Die ersten „Hybriden“ entstanden, indem die Züchtung anfing einzelne, reine Arten durch Bestäubung miteinander zu verbinden. Hybriden unterscheiden sich von anderen Arten vor allem dadurch, dass sie bei einer neuerlichen Bestäubung und Aussaat nicht mehr gleichmäßige Nachkommen bringen, sondern sich „aufspalten“; sie sind nicht mehr reinerbig. Die Konsequenz ist, je öfter Hybriden miteinander gekreuzt werden, umso stärker spalten sie sich in alle möglichen Mischformen auf, die für die weitere Zucht unbrauchbar waren. Leider verursachte dieser Effekt bei den Züchtern sehr hohe Kosten, welche sie nicht selten zur Aufgabe der Zuchtarbeit zwangen.

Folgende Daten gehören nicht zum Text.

(** What the next pre-update reads from the simulator: request [r] and
    on-ground flag [g]. *)
Definition sim_inputs (Host : Type) (r : Z) (g : bool) (s : State Host)
    : State Host :=
  mkState (isInitialized s) (aircraftIsReady s) (aircraftPresetVerbose s)
    r g (progressAircraftPreset s) (progressAircraftPresetId s)
    (currentProcedureID s) (currentProcedure s) (loadingIsActive s)
    (currentLoadingTime s) (currentDelay s) (currentStep s) (host s).

(** One tick on the mock host. *)
Definition mock_update : Q -> M Mock bool :=
  update mock_calculator almostEqual repository.
Definition mock_after : Q -> State Mock -> State Mock :=
  after mock_calculator almostEqual repository.
Definition mock_effects : Q -> State Mock -> list Event :=
  effects mock_calculator almostEqual repository.
Definition mock_ticks : list Q -> State Mock -> State Mock :=
  ticks mock_calculator almostEqual repository.

(** 50 ms, in seconds. *)
Definition dt50 : Q := 50 / 1000.

(** Preset 1 two steps into its run: the start tick and five ticks of
    50 ms. *)
Definition mid_run : State Mock :=
  mock_ticks (repeat dt50 6) (requested 1 []).

(** Preset 1 with its second step about to fire: the start tick and three
    ticks of 50 ms. *)
Definition second_due : State Mock :=
  mock_ticks (repeat dt50 4) (requested 1 []).

(** Preset 3 just started, the host answering the next script with [v]. *)
Definition checked_run (v : Q) : State Mock :=
  mock_after dt50 (requested 3 [v]).

(** Preset 1 requested on the ground before the aircraft is ready. *)
Definition not_ready : State Mock :=
  mkState true false false 1 true (Finite 0) 0 0 [] false 0 0 0 [].

(** A conditional step, polled every 500 ms, and a run of a one-step
    procedure waiting on it, the host answering the next script with [v]. *)
Definition polling_step : ProcedureStep :=
  mkStep "wait for power" 31 true 500 EmptyString "(L:POWERED)".

Definition polling_run (v : Q) : State Mock :=
  running 4 [polling_step] 0 (Finite 0) 0 [v].

End Scenario.

(** * Properties of [update] *)

Import AircraftPresets.

Unset Implicit Arguments.

Section Properties.

Variable Host : Type.
Variable calculator : string -> Host -> Host * Q.
Variable almostEqual : Q -> Q -> bool.
Variable getProcedure : Z -> option Procedure.

Local Abbreviation update := (AircraftPresets.update calculator almostEqual getProcedure).
Local Abbreviation after := (AircraftPresets.after calculator almostEqual getProcedure).
Local Abbreviation effects := (AircraftPresets.effects calculator almostEqual getProcedure).
Local Abbreviation returned := (AircraftPresets.returned calculator almostEqual getProcedure).
Local Abbreviation ticks := (AircraftPresets.ticks calculator almostEqual getProcedure).

Ltac unfold_tick :=
  cbv beta iota zeta delta
    [AircraftPresets.update AircraftPresets.after AircraftPresets.effects
     AircraftPresets.returned
     start_run continue_run fire_step execute_action
     progress_setAndWriteToSim progressId_setAndWriteToSim
     execute_calculator_code when bind ret get modify emit].

Ltac split_tick :=
  repeat (cbn;
    match goal with
    | |- context [if ?b then _ else _] => destruct b eqn:?
    | |- context [match getProcedure ?r with _ => _ end] =>
        destruct (getProcedure r) eqn:?
    | |- context [match nth_error ?l ?n with _ => _ end] =>
        destruct (nth_error l n) eqn:?
    end); cbn.

(** *** The branches of one call, as equations *)

Lemma update_uninitialized (dt : Q) (s : State Host) :
  isInitialized s = false -> update dt s = (false, s, [Log ERROR]).
Proof. intros H. unfold_tick. rewrite H. reflexivity. Qed.

Lemma update_not_ready (dt : Q) (s : State Host) :
  isInitialized s = true -> aircraftIsReady s = false ->
  update dt s = (true, s, []).
Proof. intros H1 H2. unfold_tick. rewrite H1, H2. reflexivity. Qed.

Lemma update_idle (dt : Q) (s : State Host) :
  (loadAircraftPresetRequest s <= 0)%Z -> loadingIsActive s = false ->
  after dt s = s /\ (effects dt s = [] \/ effects dt s = [Log ERROR]).
Proof.
  intros Hr Ha. apply Z.ltb_ge in Hr. unfold_tick.
  rewrite Hr, Ha. split_tick; auto.
Qed.

Lemma update_cancel (dt : Q) (s : State Host) :
  isInitialized s = true -> aircraftIsReady s = true ->
  (loadAircraftPresetRequest s <= 0)%Z -> loadingIsActive s = true ->
  update dt s = (true, set_loadingIsActive false s, [Log INFO]).
Proof.
  intros H1 H2 Hr Ha. apply Z.ltb_ge in Hr. unfold_tick.
  rewrite H1, H2, Hr, Ha. reflexivity.
Qed.

Lemma update_airborne (dt : Q) (s : State Host) :
  isInitialized s = true -> aircraftIsReady s = true ->
  (0 < loadAircraftPresetRequest s)%Z -> simOnGround s = false ->
  update dt s =
    (true, set_loadingIsActive false (set_loadAircraftPresetRequest 0 s),
     [Log WARN]).
Proof.
  intros H1 H2 Hr Hg. apply Z.ltb_lt in Hr. unfold_tick.
  rewrite H1, H2, Hr, Hg. reflexivity.
Qed.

Eine neue Vermehrungsform hat schließlich die Massenverbreitung ausgesuchter Hybriden einzelner Orchideenarten möglich gemacht. Seit 1960 entnehmen Züchter aus einzelnen Pflanzenteilen Wachstumsknospen. Diese werden im Labor auf speziellen Nährböden in beliebiger Zahl vermehrt. Dadurch können große, gleichmäßige Bestände aufgebaut werden, die zu den heute üblichen Vermarktungsformen passen. Allerdings ist diese „Gewebekultur“ nicht bei allen Orchideenarten möglich.
Neben der Züchtung neuer Formen und Farben ist ein weiteres Züchtungsziel die Entstehung pflegeleichter Sorten, da die Naturformen ihren unterschiedlichen Standorten sehr stark angepasst sind. Neuzüchtungen sind bereits weitgehend gelungen, vor allem auch, weil sich scheinbar fernstehende Arten vielfach miteinander kreuzen lassen. Dabei können die Erbanlagen empfindlicher Arten mit schöneren Blüten gekreuzt werden mit weniger prächtigen, dafür aber widerstandsfähigeren Arten aus anderen Gattungen. So ergeben sich gänzlich neue und oftmals sehr reizvolle Verbindungen.
Heute kommt für die Orchideengärtner als wesentliche Aufgabe hinzu, die in ihrer Heimat gefährdeten oder schon verlorenen Arten aus eigenen Altbeständen zu vermehren und dadurch zu erhalten. Neben dem Effekt, Entnahmen aus der Natur unnötig werden zu lassen, ergibt sich hierbei sogar die Möglichkeit, an ihrem natürlichen Standort bereits ausgestorbene Arten wieder anzusiedeln, sofern die Umwelt dies noch zulässt.